Overcoming Interview JittersLauren Mineau | November 01, 2018
It is very normal to feel nervous before an interview. A job interview could mean many things depending on someone’s stage in life: a new city, a first opportunity to enter the workforce or a chance to do something they really love.
Interview jitters are very common, but they can affect how someone answers questions or the impression someone leaves on the interviewer. More than 90 percent of adults feel some level of nervousness before a job interview, according to a survey by Anxiety.org. There is a lot that can be done to combat nerves and channel that energy into a positive use.
Prepare and Prepare Again
In addition to researching the company, the industry, and the job title itself, scout out the location of the office and plan plenty of time to arrive. Consider doing a quick drive by to know exactly where to go the day of, if possible. Have interview clothes and materials prepared ahead of time as well.
Limit Distractions Outside of the Interview
While doing preparations, traveling to and from the interview and in the few moments afterward, keep focus on the interview and the interview alone. Put group texts and chats on mute, disable social media notifications and limit household distractions. It can wait.

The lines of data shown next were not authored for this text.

(** [Append]. [fl i] are the faults of attempt [i], [done i] the context's
    error if it is cancelled during the wait after attempt [i]. *)
Definition Append (now fresh : Z) (fl : nat -> TxFaults) (done : nat -> option string)
    (e : Event) s : Store M T * result string Z :=
  if is_empty (Kind e) then (s, Err "Append: Kind required")
  else if is_empty (Source e) then (s, Err "Append: Source required")
  else match PayloadPtr e with
  | None => (s, Err "Append: Payload required")
  | Some p =>
      let e := fill_defaults now fresh e in
      match marshal p with
      | Err msg => (s, Err ("marshal payload: " +:+ msg))
      | Ok payload =>
          let '((s', pos), err) :=
            withRetry (fun i (st : Store M T * Z) =>
                         let '(s1, out, err) := appendTx e payload (fl i) (fst st) in
                         ((s1, out), err))
                      done (s, 0) in
          match err with
          | Some msg => (s', Err msg)
          | None =>
              (if pos >? latestPosition s' then with_latest pos s' else s', Ok pos)
          end
      end
  end.

(** [AppendAuth]. *)
Definition AppendAuth (now fresh : Z) (fl : nat -> TxFaults)
    (done : nat -> option string) (kind : string) s : Store M T * option string :=
  let e := mkEvent 0 zero_time "auth_event" "" "auth.audit" uuid_Nil 0
             (Some (Some (Payload_AuthEvent kind))) in
  let '(s', r) := Append now fresh fl done e s in
  (s', match r with Ok _ => None | Err msg => Some msg end).

(** *** AppendBatch *)

(** The projector loop inside a batch: apply only, no cursor. *)
Fixpoint apply_sync regs (e : Event) (m : M) (d : DB T) : M * DB T * option string :=
  match regs with
  | [] => (m, d, None)
  | (p, mode) :: rest =>
      if negb (is_sync mode) then apply_sync rest e m d
      else
        let '(m1, d1, err) := applyProjector p e m d in
        match err with
        | Some msg => (m1, d1, Some ("projector " +:+ Name p +:+ ": " +:+ msg))
        | None => apply_sync rest e m1 d1
        end
  end.
(* ===== verification/DaemonFacts.v ===== *)
(** * The store with the daemon's projectors

    Instances of the general theorems on a store assembled as
    [internal/daemon/daemon.go] assembles it: the state cache and the registry
    as synchronous projectors. Also the shortcoming of snapshots of an empty
    log. *)

From S2P Require Import Prelude Events EventStore EventStoreFacts ReplayFacts StateCache Registry.

#[export] Instance EntityState_eq_dec : EqDecision EntityState.
Proof. solve_decision. Defined.
#[export] Instance StateCacheSnapshot_eq_dec : EqDecision StateCacheSnapshot.
Proof. solve_decision. Defined.

Module Demo.

(** A payload codec for two payloads. *)
Definition on : Payload :=
  Some (Payload_StateChanged (mkStateChanged (Some (mkAttributes (Some (Attributes_SwitchDevice true)) true)) "")).
Definition registered : Payload :=
  Some (Payload_EntityRegistered (mkEntityRegistered "hue" "dev1" "switch" "Lamp" None)).

Definition marshal (p : Payload) : result string string :=
  if decide (p = on) then Ok "on" else if decide (p = registered) then Ok "reg" else Err "unsupported".
Definition unmarshal (b : string) : result string Payload :=
  if decide (b = "on") then Ok on else if decide (b = "reg") then Ok registered else Err "bad bytes".

Lemma demo_codec p b : marshal p = Ok b -> unmarshal b = Ok p.
Proof. unfold marshal. repeat case_decide; by intros [= <-]; subst. Qed.

Definition caps (_ : option Attributes) : result string string := Ok "caps".

Definition ev (p : Payload) : Event := mkEvent 0 5 "k" "light.lamp" "driver" 7 0 (Some p).

(** The map after both events, and a snapshot codec that knows just it. *)
Definition lamp : State :=
  mkState "light.lamp" 5 "driver" (Some (mkAttributes (Some (Attributes_SwitchDevice true)) true)).
Definition snap : StateCacheSnapshot := mkStateCacheSnapshot 9 2 [entity_state lamp].

Definition cdc : snapshot_codec :=
  mkSnapshotCodec (fun x => if decide (x = snap) then Ok "snap" else Err "unsupported")
    (fun _ => Ok snap) None (fun b => b) None
    (fun b => if decide (b = "garbage") then Err "bad frame" else Ok b).

Definition cdc_rt : snapshot_codec :=
  mkSnapshotCodec (fun x => if decide (x = snap) then Ok "snap" else Err "unsupported")
    (fun _ => Ok snap) None (fun b => b) None Ok.

#[global] Instance cdc_rt_roundtrip : CodecRoundtrip cdc_rt.
Proof.
  split; [|done..]. intros x b. unfold cdc_rt. cbn. case_decide; [|done]. by intros [= <-]; subst.
Qed.

Definition regp : Projector Cache RegTables := registry_projector caps (fun _ => None).
Definition regs := daemon_regs cdc snap_db_ok regp.

Definition db0 : DB RegTables := mkDB [] 0 ∅ [] ∅ ∅ RegTables_empty.
Definition store0 : Store Cache RegTables :=
  mkStore Example.cfg0 db0 regs Cache_New 0 true.

Definition append (p : Payload) (s : Store Cache RegTables) : Store Cache RegTables :=
  (Append marshal 1 2 Example.busy_once Example.never (ev p) s).1.

(** Both events appended; then the process restarts with an empty cache. *)
Definition store2 : Store Cache RegTables := append on (append registered store0).
Definition restarted : Store Cache RegTables :=
  mkStore (cfg store2) (db store2) regs Cache_New (latestPosition store2) false.

#[global] Instance regp_Rebuilt : Rebuilt regp.
Proof. by apply registry_Rebuilt. Qed.

(** Every commit fails. *)
Definition disk_full (_ : nat) : TxFaults :=
  mkTxFaults None (fun _ => None) (fun _ => None) (fun _ => None) (Some "disk full").

Lemma readable :
  exists evs, readable_log unmarshal (db restarted) evs /\ length evs = 2%nat.
Proof.
  exists [set_Position 1 (ev registered); set_Position 2 (ev on)]. split; [|reflexivity].
  split; [|split; by vm_compute]. split; by vm_compute.
Qed.

Lemma store2_view : View (mem store2) = {["light.lamp" := lamp]}.
Proof. by vm_compute. Qed.

Lemma restored :
  restoreProjectors (fun _ => no_faults) restarted = (with_mem Cache_New restarted, Ok 0).
Proof. apply (daemon_restore cdc snap_db_ok regp _ _ 0); [done | by vm_compute | done]. Qed.

End Demo.

(** ** Witnesses *)

Lemma Append_failure_invisible_witness :
  (Append Demo.marshal 1 2 Demo.disk_full Example.never (Demo.ev Demo.on) Demo.store0).1
    = Demo.store0.
Proof.
  exact (Append_failure_invisible (vis := cache_visible) (clean := cache_clean)
    Demo.marshal 1 2 Demo.disk_full Example.never (Demo.ev Demo.on) Demo.store0 (eq_refl : cache_clean (mem Demo.store0))).
Defined.

Lemma cache_follows_log_witness :
  cache_consistent Demo.unmarshal (Append Demo.marshal 1 2 Example.busy_once Example.never
     (Demo.ev Demo.on) Demo.store0).1.
Proof.
  apply (cache_follows_log Demo.cdc snap_db_ok Demo.marshal Demo.unmarshal Demo.regp).
  - exact Demo.demo_codec.
  - reflexivity.
  - vm_compute. split; congruence.
  - split; [reflexivity|]. exists []. split; reflexivity.
Defined.

Lemma Replay_terminates_witness :
  is_Some (Replay Demo.unmarshal 2 (fun _ => no_faults)
    (fun _ => mkTxFaults (Some "database is locked") (fun _ => None) (fun _ => None) (fun _ => None) None)
    Demo.restarted).
Proof.
  apply (Replay_terminates Demo.unmarshal).
  - split; vm_compute; [repeat split | reflexivity].
  - vm_compute. reflexivity.
  - intros s1 c H. rewrite Demo.restored in H. injection H as _ <-. lia.
  - vm_compute. lia.
Defined.

Lemma Replay_correct_witness :
  exists evs s' err, Replay Demo.unmarshal 2 (fun _ => no_faults) (fun _ => no_faults) Demo.restarted
    = Some (s', err) /\
    replay_post (R := fun c c' => eff c = eff c') 0 (length evs)
      (replay_events (projectors Demo.restarted) (drop 0 evs)
         (mem (with_mem Cache_New Demo.restarted)) (db Demo.restarted))
      (with_mem Cache_New Demo.restarted) s' err.
Proof.
  destruct Demo.readable as (evs & Hr & Hl). exists evs.
  apply (Replay_correct (R := fun c c' => eff c = eff c') Demo.unmarshal 2 (fun _ => no_faults)
    Demo.restarted (with_mem Cache_New Demo.restarted) 0 evs).
  - reflexivity.
  - exact Demo.restored.
  - exact Hr.
  - rewrite Hl. constructor.
Defined.


Lemma snapshot_restore_roundtrip_witness :
  exists d', Cache_Snapshot Demo.cdc_rt snap_db_ok 9 (mem Demo.store2) (db Demo.store2) = Ok d' /\
  Cache_Restore Demo.cdc_rt snap_db_ok Cache_New d' =
    (with_current (View (mem Demo.store2)) Cache_New, Ok 2).
Proof.
  eexists. split; [vm_compute; reflexivity|].
  apply (snapshot_restore_roundtrip Demo.cdc_rt snap_db_ok 9 (mem Demo.store2) Cache_New (db Demo.store2)).
  - exact Demo.cdc_rt_roundtrip.
  - rewrite Demo.store2_view. apply map_Forall_singleton. cbn [EntityID UpdatedAt Demo.lamp]. split; [reflexivity|lia].
  - reflexivity.
  - intros r Hr. change (snapshots (db Demo.store2)) with (@nil SnapshotRow) in Hr.
    by apply not_elem_of_nil in Hr.
  - vm_compute. reflexivity.
Defined.

Lemma restore_newest_valid_witness :
  restore_rows Demo.cdc
    [mkSnapshotRow 3 0 "state_cache" "protobuf+zstd" "garbage";
     mkSnapshotRow 2 0 "state_cache" "protobuf+zstd" "snap"] (mkCache ∅ None true []) =
  (mkCache (build_map [entity_state Demo.lamp]) None true ["state_cache"], Ok 2).
Proof.
  apply (restore_newest_valid Demo.cdc (mkCache ∅ None true [])
    [mkSnapshotRow 3 0 "state_cache" "protobuf+zstd" "garbage"]
    [mkSnapshotRow 2 0 "state_cache" "protobuf+zstd" "snap"]).
  - repeat constructor.
  - reflexivity.
Defined.

Lemma registry_replay_idempotent_witness :
  let evs := [Demo.ev Demo.registered;
    mkEvent 2 6 "driver_event" "" "d" 7 0 (Some (Some (Payload_DriverEvent (mkDriverEvent "hue" "failed" "x"))))] in
  reg_fold Demo.caps evs (reg_fold Demo.caps evs RegTables_empty) = reg_fold Demo.caps evs RegTables_empty.
Proof.
  intros evs. apply (registry_replay_idempotent Demo.caps (fun _ => eq_refl) evs).
  vm_compute. reflexivity.
Defined.


Lemma ListAreas_deterministic_witness :
  ListAreasInMemory [mkArea "b" "" ""; mkArea "a" "" ""] =
  ListAreasInMemory [mkArea "a" "" ""; mkArea "b" "" ""].
Proof.
  apply (ListAreas_deterministic [mkArea "b" "" ""; mkArea "a" "" ""]).
  - apply (bool_decide_unpack _). vm_compute. exact I.
  - apply perm_swap.
Defined.

(** ** A snapshot of the empty log hides the first event

    [Snapshot] files a snapshot of an empty log under position 1, so a store
    whose only projector is the cache resumes after the first event. *)

(** The cache alone: snapshot while the log is empty, then one event, then a
    restart. *)
Definition lone : list (Projector Cache unit * ProjectorMode) :=
  [(cache_projector
      (mkSnapshotCodec (fun _ => Ok "empty") (fun _ => Ok (mkStateCacheSnapshot 0 1 [])) None
         (fun b => b) None Ok) snap_db_ok, ProjectorModeSync)].

Definition lone_after_snapshot : Store Cache unit :=
  (SnapshotNow 0 (fun _ => no_snap_faults) "state_cache"
     (mkStore Example.cfg0 (mkDB [] 0 ∅ [] ∅ ∅ ()) lone Cache_New 0 true)).1.

Definition lone_store : Store Cache unit :=
  (Append Demo.marshal 1 2 (fun _ => no_faults) Example.never (Demo.ev Demo.on) lone_after_snapshot).1.

Definition lone_restarted : Store Cache unit :=
  mkStore (cfg lone_store) (db lone_store) lone Cache_New (latestPosition lone_store) false.

(** A snapshot of an empty log is filed under position 1, the position the
    first event will get: after a restart of a store whose only projector is
    the cache, replay succeeds and the first event is missing from the cache,
    although readers saw it before the restart. *)
Theorem empty_log_snapshot_hides_event :
  Cache_Get "light.lamp" (mem lone_store) = Some Demo.lamp /\
  (fun r => (Cache_Get "light.lamp" (mem r.1), r.2)) <$>
    Replay Demo.unmarshal 2 (fun _ => no_faults) (fun _ => no_faults) lone_restarted
  = Some (None, None).
Proof. split; by vm_compute. Qed.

Know Where Nerves Come From
Nervousness is simply an expression of energy, just like happiness or sadness. Channel the anxiety into a positive light. When these feelings come, say something positive to alleviate negative thoughts. For example, instead of worrying about being rejected, think, “I’d love to have a chance at this opportunity that aligns with the skills I’ve worked hard to cultivate.”
Social worker and psychotherapist Amy Monin recommends this method as a way to acknowledging an emotion one feels and making it work to one’s benefit.
"It's really about getting better control over your thoughts, and being more aware of how it affects your body,” she told Business Insider.
Comfort and Confidence
A job interview is not the chance to experiment with new fashions or high-heeled shoes. Have a go-to outfit that is professional but comfortable. Wearing something that instills confidence can make a huge difference. The last thing to worry about on interview day is an uncomfortable shirt or shoes that pinch.
An interview should be viewed as an opportunity. Even if the company chooses someone else, each interview is a chance to learn and a time to improve communication skills. They may not all result in a job offer but each can be a chance to sharpen these lifelong, crucial skills.